First, though, the Navy Seals rehearsed capsule recovery over and over. What gets to Fred was that there were sharks in the water, and the Seals would crawl on their backs. “They’re crazy!” he said of the Seals. But none of them were attacked.

Fred, meanwhile, was told he’d be chief navigator. “I was told to navigate the ship to the spot.”

So, he plotted it out. But he almost did too good a job.

Getting out of there

“It was a sunny day,” Fred says. “We looked up, and the capsule was coming down directly over the ship.” The skipper had to get the carrier out of there, and fast, or the capsule would have crashed on it.

The Tico indeed hustled away, and the capsule safely hit the water 200 yards off the starboard bow.

Again, the Seals secured the capsule, and the astronauts were hoisted up to helicopters and taken to the ship. They weren’t quarantined this time, but Fred didn’t get to see them much.

The Tico wasn’t through with spacecraft recoveries. In 1973, she was assigned to pick up the astronauts returning from the Skylab space station.

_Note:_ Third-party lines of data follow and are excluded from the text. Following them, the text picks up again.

(* ===== verification/ByteOrder.v ===== *)
(** * Byte order of the wire format

    Models include/msgpack/sysdep.h of src/ext/msgpack-c: the byte-swapping macros
    [_msgpack_be*], the stores [_msgpack_store*] and the loads [_msgpack_load*], on a
    little-endian host.  Stores are shown to write, and loads to read, the big-endian
    bytes [be_split]/[be_combine] of the prelude. *)

From S2P Require Import Prelude.
From Stdlib Require Import ZArith Lia.
From stdpp Require Import base list gmap numbers option.
Open Scope Z_scope.

(** ** Byte order (include/msgpack/sysdep.h, little-endian host) *)

(** The bytes of an [n]-byte integer in the memory of a little-endian host. *)
Fixpoint le_bytes (n : nat) (v : Z) : list Z :=
  match n with
  | O => []
  | S n => u8 v :: le_bytes n (v / 256)
  end.

Definition _msgpack_be16 (x : Z) : Z :=
  let x := u16 x in u16 (Z.lor (Z.shiftl x 8) (Z.shiftr x 8)).

Definition _msgpack_be32 (x : Z) : Z :=
  let x := u32 x in
  Z.lor (Z.lor (Z.lor
    (u32 (Z.shiftl x 24))
    (Z.land (u32 (Z.shiftl x 8)) 0x00ff0000))
    (Z.land (Z.shiftr x 8) 0x0000ff00))
    (Z.shiftr x 24).

Definition _msgpack_be64 (x : Z) : Z :=
  let x := u64 x in
  Z.lor (Z.lor (Z.lor (Z.lor (Z.lor (Z.lor (Z.lor
    (u64 (Z.shiftl x 56))
    (Z.land (u64 (Z.shiftl x 40)) 0x00ff000000000000))
    (Z.land (u64 (Z.shiftl x 24)) 0x0000ff0000000000))
    (Z.land (u64 (Z.shiftl x 8)) 0x000000ff00000000))
    (Z.land (Z.shiftr x 8) 0x00000000ff000000))
    (Z.land (Z.shiftr x 24) 0x0000000000ff0000))
    (Z.land (Z.shiftr x 40) 0x000000000000ff00))
    (Z.shiftr x 56).

Definition _msgpack_store16 (num : Z) : list Z := le_bytes 2 (_msgpack_be16 num).
Definition _msgpack_store32 (num : Z) : list Z := le_bytes 4 (_msgpack_be32 num).
Definition _msgpack_store64 (num : Z) : list Z := le_bytes 8 (_msgpack_be64 num).

(** Byte [i] at [from]; the callers check that it is there. *)
Definition at_ (from : list Z) (i : nat) : Z := nth i from 0.

Definition _msgpack_load16 (cast : Z -> Z) (from : list Z) : Z :=
  cast (Z.lor (Z.shiftl (at_ from 0) 8) (at_ from 1)).

Definition _msgpack_load32 (cast : Z -> Z) (from : list Z) : Z :=
  cast (Z.lor (Z.lor (Z.lor
    (Z.shiftl (at_ from 0) 24) (Z.shiftl (at_ from 1) 16))
    (Z.shiftl (at_ from 2) 8)) (at_ from 3)).

Definition _msgpack_load64 (cast : Z -> Z) (from : list Z) : Z :=
  cast (Z.lor (Z.lor (Z.lor (Z.lor (Z.lor (Z.lor (Z.lor
    (Z.shiftl (at_ from 0) 56) (Z.shiftl (at_ from 1) 48))
    (Z.shiftl (at_ from 2) 40)) (Z.shiftl (at_ from 3) 32))
    (Z.shiftl (at_ from 4) 24)) (Z.shiftl (at_ from 5) 16))
    (Z.shiftl (at_ from 6) 8)) (at_ from 7)).

(** ** Lemmas: the byte-order macros *)

Lemma byte_bits_ext a b :
  (forall j, 0 <= j < 8 -> Z.testbit a j = Z.testbit b j) -> u8 a = u8 b.
Proof.
  intros H. unfold uwrap. rewrite <- !Z.land_ones by lia.
  apply Z.bits_inj'. intros j Hj. rewrite !Z.land_spec.
  destruct (Z.ltb_spec j 8).
  - rewrite H by lia. done.
  - rewrite Z.ones_spec_high by lia. by rewrite !andb_false_r.
Qed.

(** Bit [j] of the byte of [v] at bit [i]. *)
Lemma byte_testbit v i j : 0 <= i -> 0 <= j -> Z.testbit (v / 2 ^ i) j = Z.testbit v (j + i).
Proof. intros. rewrite <- Z.shiftr_div_pow2 by lia. apply Z.shiftr_spec. lia. Qed.

Lemma uwrap_testbit w x j :
  0 <= w -> Z.testbit (uwrap w x) j = (j <? w) && Z.testbit x j.
Proof.
  intros. unfold uwrap. destruct (Z.ltb_spec j w).
  - by apply Z.mod_pow2_bits_low.
  - apply Z.mod_pow2_bits_high. lia.
Qed.

(** The bytes of a number, least significant first, as [u8] of a quotient. *)
Definition digits (n : nat) (x : Z) : list Z :=
  List.map (fun i => u8 (x / 2 ^ (8 * Z.of_nat i))) (List.seq 0 n).

Lemma digits_S n x : digits (S n) x = u8 x :: digits n (x / 256).
Proof.
  unfold digits. cbn [List.seq List.map]. f_equal.
  - change (2 ^ (8 * Z.of_nat 0)) with 1. by rewrite Z.div_1_r.
  - rewrite <- seq_shift, map_map. apply map_ext. intros i.
    rewrite Z.div_div by lia. f_equal. f_equal.
    rewrite Nat2Z.inj_succ. change 256 with (2 ^ 8).
    rewrite <- Z.pow_add_r by lia. f_equal. lia.
Qed.

Lemma le_bytes_digits n x : le_bytes n x = digits n x.
Proof. revert x. induction n as [|n IH]; intros; [done|]. by rewrite digits_S, <- IH. Qed.

Lemma be_split_digits n x : be_split n x = reverse (digits n x).
Proof.
  revert x. induction n as [|n IH]; intros; [done|].
  by rewrite digits_S, reverse_cons, <- IH.
Qed.

(** Proves [be_split n x = le_bytes n (swap x)] bit by bit. *)
Ltac byte_swap :=
  apply byte_bits_ext; intros j Hj;
  assert (j = 0 \/ j = 1 \/ j = 2 \/ j = 3 \/ j = 4 \/ j = 5 \/ j = 6 \/ j = 7) as Hc by lia;
  rewrite !byte_testbit by lia; clear Hj;
  repeat (destruct Hc as [->|Hc]); try subst j;
  repeat first
    [ rewrite Z.lor_spec | rewrite Z.land_spec | rewrite uwrap_testbit by lia
    | rewrite Z.shiftl_spec by lia | rewrite Z.shiftr_spec by lia ];
  simpl; rewrite ?andb_true_r, ?andb_false_r, ?orb_false_r; reflexivity.

Ltac store_spec :=
  rewrite le_bytes_digits, be_split_digits; unfold digits;
  cbn [List.seq List.map reverse rev_append];
  repeat (apply (f_equal2 cons); [byte_swap|]); reflexivity.

Lemma _msgpack_store16_spec x : _msgpack_store16 x = be_split 2 x.
Proof. unfold _msgpack_store16, _msgpack_be16. store_spec. Qed.

Lemma _msgpack_store32_spec x : _msgpack_store32 x = be_split 4 x.
Proof. unfold _msgpack_store32, _msgpack_be32. store_spec. Qed.

Lemma _msgpack_store64_spec x : _msgpack_store64 x = be_split 8 x.
Proof. unfold _msgpack_store64, _msgpack_be64. store_spec. Qed.

(** ** Lemmas: the loads *)

Lemma land_shiftl_low a b k : 0 <= k -> 0 <= b < 2 ^ k -> Z.land (Z.shiftl a k) b = 0.
Proof.
  intros Hk Hb. apply Z.bits_inj'. intros j Hj.
  rewrite Z.land_spec, Z.bits_0, Z.shiftl_spec by lia.
  destruct (Z.ltb_spec j k).
  - by rewrite Z.testbit_neg_r by lia.
  - rewrite <- (Z.mod_small b (2 ^ k)) by lia.
    rewrite Z.mod_pow2_bits_high by lia. apply andb_false_r.
Qed.

(** Or-ing in the next byte of a big-endian number. *)
Lemma lor_byte a b k :
  0 <= k -> is_byte b ->
  Z.lor (Z.shiftl a (k + 8)) (Z.shiftl b k) = Z.shiftl (a * 256 + b) k.
Proof.
  intros Hk Hb. rewrite Z.add_comm, <- (Z.shiftl_shiftl a 8 k), <- Z.shiftl_lor by lia.
  f_equal. pose proof (Z.add_lor_land (Z.shiftl a 8) b) as E.
  rewrite land_shiftl_low in E by (unfold is_byte in Hb; lia).
  rewrite Z.shiftl_mul_pow2 in E by lia. change (2 ^ 8) with 256 in E.
  rewrite Z.shiftl_mul_pow2 in * by lia. change (2 ^ 8) with 256. lia.
Qed.

Lemma lor_byte_0 a b : is_byte b -> Z.lor (Z.shiftl a 8) b = a * 256 + b.
Proof.
  intros Hb. pose proof (lor_byte a b 0 ltac:(lia) Hb) as E.
  by rewrite !Z.shiftl_0_r in E.
Qed.

Section Loads.
Context (cast : Z -> Z).

Lemma _msgpack_load16_spec a b :
  is_byte b -> _msgpack_load16 cast [a; b] = cast (be_combine [a; b]).
Proof. intros. unfold _msgpack_load16, at_. simpl. by rewrite lor_byte_0. Qed.

Lemma _msgpack_load32_spec a b c d :
  bytes_ok [b; c; d] ->
  _msgpack_load32 cast [a; b; c; d] = cast (be_combine [a; b; c; d]).
Proof.
  intros H. decompose_Forall_hyps. unfold _msgpack_load32, at_. cbn [nth].
  rewrite (lor_byte _ _ 16), (lor_byte _ _ 8), lor_byte_0 by (done || lia). done.
Qed.

Lemma _msgpack_load64_spec a b c d e f g h :
  bytes_ok [b; c; d; e; f; g; h] ->
  _msgpack_load64 cast [a; b; c; d; e; f; g; h] = cast (be_combine [a; b; c; d; e; f; g; h]).
Proof.
  intros H. decompose_Forall_hyps. unfold _msgpack_load64, at_. cbn [nth].
  rewrite (lor_byte _ _ 48), (lor_byte _ _ 40), (lor_byte _ _ 32), (lor_byte _ _ 24),
    (lor_byte _ _ 16), (lor_byte _ _ 8), lor_byte_0 by (done || lia). done.
Qed.

(** Loading what a store wrote gives the number back, at the width of the store. *)
Lemma load_store16 x : _msgpack_load16 cast (_msgpack_store16 x) = cast (u16 x).
Proof.
  rewrite _msgpack_store16_spec. pose proof (be_split_ok 2 x) as Hok.
  pose proof (be_combine_split 2 x) as Hc. revert Hok Hc. cbn [be_split app].
  intros Hok Hc. rewrite _msgpack_load16_spec by by decompose_Forall_hyps. by rewrite Hc.
Qed.

Lemma load_store32 x : _msgpack_load32 cast (_msgpack_store32 x) = cast (u32 x).
Proof.
  rewrite _msgpack_store32_spec. pose proof (be_split_ok 4 x) as Hok.
  pose proof (be_combine_split 4 x) as Hc. revert Hok Hc. cbn [be_split app].
  intros Hok Hc. rewrite _msgpack_load32_spec by by apply Forall_cons_1 in Hok as [_ ?].
  by rewrite Hc.
Qed.

Lemma load_store64 x : _msgpack_load64 cast (_msgpack_store64 x) = cast (u64 x).
Proof.
  rewrite _msgpack_store64_spec. pose proof (be_split_ok 8 x) as Hok.
  pose proof (be_combine_split 8 x) as Hc. revert Hok Hc. cbn [be_split app].
  intros Hok Hc. rewrite _msgpack_load64_spec by by apply Forall_cons_1 in Hok as [_ ?].
  by rewrite Hc.
Qed.
End Loads.

Lemma length_store16 x : length (_msgpack_store16 x) = 2%nat.
Proof. by rewrite _msgpack_store16_spec, length_be_split. Qed.
Lemma length_store32 x : length (_msgpack_store32 x) = 4%nat.
Proof. by rewrite _msgpack_store32_spec, length_be_split. Qed.
Lemma length_store64 x : length (_msgpack_store64 x) = 8%nat.
Proof. by rewrite _msgpack_store64_spec, length_be_split. Qed.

Again, Fred was on the team that plotted the course to the recovery point.

Again, it was right on target.

Again, the recovery was flawless.

Moving around

The Ticonderoga went on to visit many parts of the world, and its planes laid mines in Hanoi harbor. But with all that, Fred says the astronaut recoveries “were the highlights of my life.”

Fred left the Navy when his 20 years were up in 1990. He lived in San Diego for a while, then moved to Fergus Falls, Minn. – that’s the home town of his wife, Karen – where he worked for the Service Food grocery for 12 years.

Then they moved to Tucson, Ariz., where his wife’s sister lives, but he couldn’t find a job that paid decently, so they returned to Fergus Falls. He then applied for a job with Sanford, was hired, and has been working at the warehouse for two years.

Flip the peas, please

Fred has a son, Mickel, Duluth, Minn., and two grandchildren. And stories galore.

Like the time he was in a food fight with a former presidential candidate.

It was on the Apollo 16 recovery mission.

Three dignitaries were aboard to witness the recovery. One was Barry Goldwater, a 1964 presidential candidate, who had his grandson, who was about 9 or 10 years old at the time, with him.

Fred, along with other crew members and the senators and their guests, were eating on the ship‘s mess deck when Goldwater’s grandson put some peas on his spoon and flipped them at Fred. Fred said OK, put peas on his spoon, and fired back.

And that started a food fight involving everyone, including Goldwater.

So there’s something of the story of a guy who’s had something other than a routine life, having helped pull astronauts out of the ocean and had a food fight with a presidential candidate.